■ Task directions
Set down exactly the lines below between the line holding "(options : option TextureOptions)." and the line holding "Proof. decide equality. apply NumericType_eq_dec.", inclusive; no other line belongs in the answer.

■ Data entries
----------------------------------------

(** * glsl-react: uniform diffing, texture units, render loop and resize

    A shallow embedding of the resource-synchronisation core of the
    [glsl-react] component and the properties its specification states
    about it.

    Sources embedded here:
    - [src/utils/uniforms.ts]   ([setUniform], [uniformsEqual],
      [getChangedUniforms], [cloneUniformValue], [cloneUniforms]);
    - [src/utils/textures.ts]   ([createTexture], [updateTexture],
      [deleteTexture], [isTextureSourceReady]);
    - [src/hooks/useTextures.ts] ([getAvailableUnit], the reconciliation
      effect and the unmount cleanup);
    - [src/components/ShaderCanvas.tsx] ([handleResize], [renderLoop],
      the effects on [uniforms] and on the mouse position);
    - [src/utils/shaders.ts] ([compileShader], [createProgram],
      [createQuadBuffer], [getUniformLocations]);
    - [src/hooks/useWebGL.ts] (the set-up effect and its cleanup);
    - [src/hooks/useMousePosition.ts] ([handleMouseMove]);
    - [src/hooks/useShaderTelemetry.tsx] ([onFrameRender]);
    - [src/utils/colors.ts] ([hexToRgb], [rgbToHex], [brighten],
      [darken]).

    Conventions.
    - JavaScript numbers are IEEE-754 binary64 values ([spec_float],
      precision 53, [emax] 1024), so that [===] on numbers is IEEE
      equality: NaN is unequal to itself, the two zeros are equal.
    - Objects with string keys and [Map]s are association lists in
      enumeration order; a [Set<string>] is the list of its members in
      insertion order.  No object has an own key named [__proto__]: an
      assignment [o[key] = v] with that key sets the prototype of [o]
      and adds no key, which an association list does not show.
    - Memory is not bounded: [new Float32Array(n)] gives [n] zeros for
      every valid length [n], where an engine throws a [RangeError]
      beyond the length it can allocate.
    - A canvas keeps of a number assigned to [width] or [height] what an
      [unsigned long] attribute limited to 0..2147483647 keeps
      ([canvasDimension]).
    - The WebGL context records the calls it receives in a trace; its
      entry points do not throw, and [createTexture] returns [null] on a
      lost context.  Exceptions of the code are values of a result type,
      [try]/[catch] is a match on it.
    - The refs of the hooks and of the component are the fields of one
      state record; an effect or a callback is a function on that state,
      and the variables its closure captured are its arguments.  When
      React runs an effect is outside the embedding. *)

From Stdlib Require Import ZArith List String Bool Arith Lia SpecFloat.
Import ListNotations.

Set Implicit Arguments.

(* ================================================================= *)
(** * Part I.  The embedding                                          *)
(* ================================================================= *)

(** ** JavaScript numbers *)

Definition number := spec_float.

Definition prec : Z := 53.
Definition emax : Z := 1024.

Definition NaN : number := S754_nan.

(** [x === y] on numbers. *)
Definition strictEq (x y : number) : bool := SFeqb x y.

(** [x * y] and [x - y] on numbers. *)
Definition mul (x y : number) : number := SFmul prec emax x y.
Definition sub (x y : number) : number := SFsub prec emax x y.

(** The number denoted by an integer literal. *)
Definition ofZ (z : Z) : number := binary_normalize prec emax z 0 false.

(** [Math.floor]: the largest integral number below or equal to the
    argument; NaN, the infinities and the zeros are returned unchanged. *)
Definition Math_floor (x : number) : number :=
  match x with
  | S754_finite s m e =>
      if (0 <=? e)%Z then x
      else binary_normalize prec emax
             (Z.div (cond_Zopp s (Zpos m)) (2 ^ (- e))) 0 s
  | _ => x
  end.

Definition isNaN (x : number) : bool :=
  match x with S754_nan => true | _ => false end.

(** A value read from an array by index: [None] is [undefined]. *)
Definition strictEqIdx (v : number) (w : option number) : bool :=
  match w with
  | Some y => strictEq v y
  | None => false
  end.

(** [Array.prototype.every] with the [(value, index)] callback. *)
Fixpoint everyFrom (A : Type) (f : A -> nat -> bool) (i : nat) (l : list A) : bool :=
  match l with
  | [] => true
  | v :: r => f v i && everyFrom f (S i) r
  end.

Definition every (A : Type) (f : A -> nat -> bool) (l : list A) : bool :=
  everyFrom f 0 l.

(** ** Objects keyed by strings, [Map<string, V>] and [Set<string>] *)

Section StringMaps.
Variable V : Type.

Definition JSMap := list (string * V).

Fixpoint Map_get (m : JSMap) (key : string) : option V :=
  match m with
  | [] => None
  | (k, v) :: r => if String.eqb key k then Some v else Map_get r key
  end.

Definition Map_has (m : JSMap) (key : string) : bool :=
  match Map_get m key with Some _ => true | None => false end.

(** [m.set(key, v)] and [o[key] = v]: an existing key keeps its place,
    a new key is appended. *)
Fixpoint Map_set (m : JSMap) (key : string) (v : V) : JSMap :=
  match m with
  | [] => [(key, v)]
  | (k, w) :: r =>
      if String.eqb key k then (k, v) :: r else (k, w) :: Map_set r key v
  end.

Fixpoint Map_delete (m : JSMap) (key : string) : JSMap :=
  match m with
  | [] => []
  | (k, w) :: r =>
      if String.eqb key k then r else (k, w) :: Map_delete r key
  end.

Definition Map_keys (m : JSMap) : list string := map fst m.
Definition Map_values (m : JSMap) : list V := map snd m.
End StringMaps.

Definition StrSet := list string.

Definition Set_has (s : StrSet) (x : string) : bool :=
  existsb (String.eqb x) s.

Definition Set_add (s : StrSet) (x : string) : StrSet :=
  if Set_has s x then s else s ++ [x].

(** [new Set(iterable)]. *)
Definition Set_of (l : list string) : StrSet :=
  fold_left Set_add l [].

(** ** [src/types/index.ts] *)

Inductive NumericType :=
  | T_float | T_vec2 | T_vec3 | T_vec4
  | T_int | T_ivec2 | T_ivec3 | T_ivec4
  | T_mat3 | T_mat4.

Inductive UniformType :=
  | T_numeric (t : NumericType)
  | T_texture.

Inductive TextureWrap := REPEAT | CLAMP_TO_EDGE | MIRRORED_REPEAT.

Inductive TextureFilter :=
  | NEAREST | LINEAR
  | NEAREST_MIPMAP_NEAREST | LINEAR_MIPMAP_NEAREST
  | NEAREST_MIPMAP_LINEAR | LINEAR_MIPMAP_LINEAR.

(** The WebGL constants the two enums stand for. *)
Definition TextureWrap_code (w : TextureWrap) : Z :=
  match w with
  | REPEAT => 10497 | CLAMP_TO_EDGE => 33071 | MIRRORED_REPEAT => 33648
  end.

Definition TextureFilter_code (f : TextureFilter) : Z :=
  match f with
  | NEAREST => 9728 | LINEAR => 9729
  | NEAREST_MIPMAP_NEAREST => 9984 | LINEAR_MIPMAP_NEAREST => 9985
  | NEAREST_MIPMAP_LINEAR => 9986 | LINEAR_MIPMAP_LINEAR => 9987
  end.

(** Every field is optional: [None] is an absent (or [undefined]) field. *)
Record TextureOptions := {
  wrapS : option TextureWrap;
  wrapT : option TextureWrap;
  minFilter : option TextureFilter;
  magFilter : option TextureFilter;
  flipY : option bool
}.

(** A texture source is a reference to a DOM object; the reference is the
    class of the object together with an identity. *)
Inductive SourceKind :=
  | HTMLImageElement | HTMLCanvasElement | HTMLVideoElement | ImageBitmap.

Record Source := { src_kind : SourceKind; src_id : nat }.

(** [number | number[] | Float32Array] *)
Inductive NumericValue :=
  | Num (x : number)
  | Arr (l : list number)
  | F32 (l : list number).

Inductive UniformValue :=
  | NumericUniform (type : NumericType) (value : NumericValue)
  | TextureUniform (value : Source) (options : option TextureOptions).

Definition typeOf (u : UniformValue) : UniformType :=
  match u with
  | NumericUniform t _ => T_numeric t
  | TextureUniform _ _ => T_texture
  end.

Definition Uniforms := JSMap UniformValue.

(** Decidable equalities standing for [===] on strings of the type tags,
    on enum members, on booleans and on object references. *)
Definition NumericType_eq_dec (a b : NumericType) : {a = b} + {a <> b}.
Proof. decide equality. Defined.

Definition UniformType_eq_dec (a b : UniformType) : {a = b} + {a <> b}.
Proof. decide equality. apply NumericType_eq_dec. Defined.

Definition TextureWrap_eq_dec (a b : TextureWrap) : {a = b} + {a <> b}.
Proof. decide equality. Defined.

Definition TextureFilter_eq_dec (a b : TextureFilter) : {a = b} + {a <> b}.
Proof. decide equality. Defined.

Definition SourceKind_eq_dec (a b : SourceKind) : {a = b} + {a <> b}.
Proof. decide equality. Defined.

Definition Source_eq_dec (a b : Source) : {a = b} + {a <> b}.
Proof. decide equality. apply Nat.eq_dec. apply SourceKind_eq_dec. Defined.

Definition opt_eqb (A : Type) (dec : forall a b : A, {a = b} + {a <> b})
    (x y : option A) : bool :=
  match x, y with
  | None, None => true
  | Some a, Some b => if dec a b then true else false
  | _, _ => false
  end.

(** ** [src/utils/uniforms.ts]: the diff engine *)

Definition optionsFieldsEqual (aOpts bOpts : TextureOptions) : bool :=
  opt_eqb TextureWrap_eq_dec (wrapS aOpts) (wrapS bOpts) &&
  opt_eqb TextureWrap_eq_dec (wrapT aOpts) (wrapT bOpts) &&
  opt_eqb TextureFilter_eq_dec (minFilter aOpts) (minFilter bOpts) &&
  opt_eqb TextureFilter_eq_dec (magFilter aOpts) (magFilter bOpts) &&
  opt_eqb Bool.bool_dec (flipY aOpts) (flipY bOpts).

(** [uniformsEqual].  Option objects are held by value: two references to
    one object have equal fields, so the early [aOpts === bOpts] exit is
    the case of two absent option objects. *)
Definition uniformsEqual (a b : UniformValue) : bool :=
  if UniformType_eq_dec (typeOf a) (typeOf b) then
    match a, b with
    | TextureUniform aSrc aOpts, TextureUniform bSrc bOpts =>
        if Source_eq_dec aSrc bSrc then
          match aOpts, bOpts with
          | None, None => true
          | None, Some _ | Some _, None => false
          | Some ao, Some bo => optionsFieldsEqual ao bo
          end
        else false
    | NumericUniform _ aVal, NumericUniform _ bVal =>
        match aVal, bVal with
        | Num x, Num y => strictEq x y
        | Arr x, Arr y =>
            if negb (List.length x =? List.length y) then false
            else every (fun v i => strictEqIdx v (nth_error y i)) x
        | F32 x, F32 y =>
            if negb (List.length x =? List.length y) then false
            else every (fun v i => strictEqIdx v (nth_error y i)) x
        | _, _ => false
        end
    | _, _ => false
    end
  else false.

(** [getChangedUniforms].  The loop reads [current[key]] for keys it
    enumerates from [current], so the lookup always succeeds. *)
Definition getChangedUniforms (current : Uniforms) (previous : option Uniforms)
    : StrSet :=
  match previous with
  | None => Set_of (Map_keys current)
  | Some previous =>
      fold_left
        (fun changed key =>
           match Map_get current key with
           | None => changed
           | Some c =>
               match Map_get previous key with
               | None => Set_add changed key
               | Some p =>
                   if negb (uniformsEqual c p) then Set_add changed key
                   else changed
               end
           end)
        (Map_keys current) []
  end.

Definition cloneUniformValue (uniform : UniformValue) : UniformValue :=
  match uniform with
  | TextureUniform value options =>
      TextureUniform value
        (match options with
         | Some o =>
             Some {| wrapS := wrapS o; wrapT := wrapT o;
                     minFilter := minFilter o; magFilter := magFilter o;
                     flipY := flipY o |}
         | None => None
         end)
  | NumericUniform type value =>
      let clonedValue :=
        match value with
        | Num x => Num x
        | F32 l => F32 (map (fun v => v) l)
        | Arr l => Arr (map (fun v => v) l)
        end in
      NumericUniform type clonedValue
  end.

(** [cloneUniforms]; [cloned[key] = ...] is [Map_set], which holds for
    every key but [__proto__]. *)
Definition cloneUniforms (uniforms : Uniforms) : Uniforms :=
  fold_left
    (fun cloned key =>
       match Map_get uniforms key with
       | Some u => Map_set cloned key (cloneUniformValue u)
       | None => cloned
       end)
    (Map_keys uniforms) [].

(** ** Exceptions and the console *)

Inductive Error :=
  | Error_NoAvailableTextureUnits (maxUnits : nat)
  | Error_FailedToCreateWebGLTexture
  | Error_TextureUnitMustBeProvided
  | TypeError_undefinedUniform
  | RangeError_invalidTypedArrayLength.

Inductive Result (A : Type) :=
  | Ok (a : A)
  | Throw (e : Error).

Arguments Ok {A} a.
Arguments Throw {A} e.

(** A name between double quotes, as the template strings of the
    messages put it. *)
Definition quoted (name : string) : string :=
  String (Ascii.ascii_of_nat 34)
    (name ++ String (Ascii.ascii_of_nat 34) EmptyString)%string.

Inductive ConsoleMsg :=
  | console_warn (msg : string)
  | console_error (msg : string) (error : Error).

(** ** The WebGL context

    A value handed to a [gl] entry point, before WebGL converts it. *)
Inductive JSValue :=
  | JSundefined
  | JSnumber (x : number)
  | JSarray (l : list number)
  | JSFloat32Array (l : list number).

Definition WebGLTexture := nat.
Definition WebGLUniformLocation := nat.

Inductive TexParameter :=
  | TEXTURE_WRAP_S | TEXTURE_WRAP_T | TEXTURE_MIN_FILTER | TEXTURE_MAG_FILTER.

----------------------------------------

■ Completed task
  | TextureUniform (value : Source) (options : option TextureOptions).

Definition typeOf (u : UniformValue) : UniformType :=
  match u with
  | NumericUniform t _ => T_numeric t
  | TextureUniform _ _ => T_texture
  end.

Definition Uniforms := JSMap UniformValue.

(** Decidable equalities standing for [===] on strings of the type tags,
    on enum members, on booleans and on object references. *)
Definition NumericType_eq_dec (a b : NumericType) : {a = b} + {a <> b}.
Proof. decide equality. Defined.

Definition UniformType_eq_dec (a b : UniformType) : {a = b} + {a <> b}.
Proof. decide equality. apply NumericType_eq_dec. Defined.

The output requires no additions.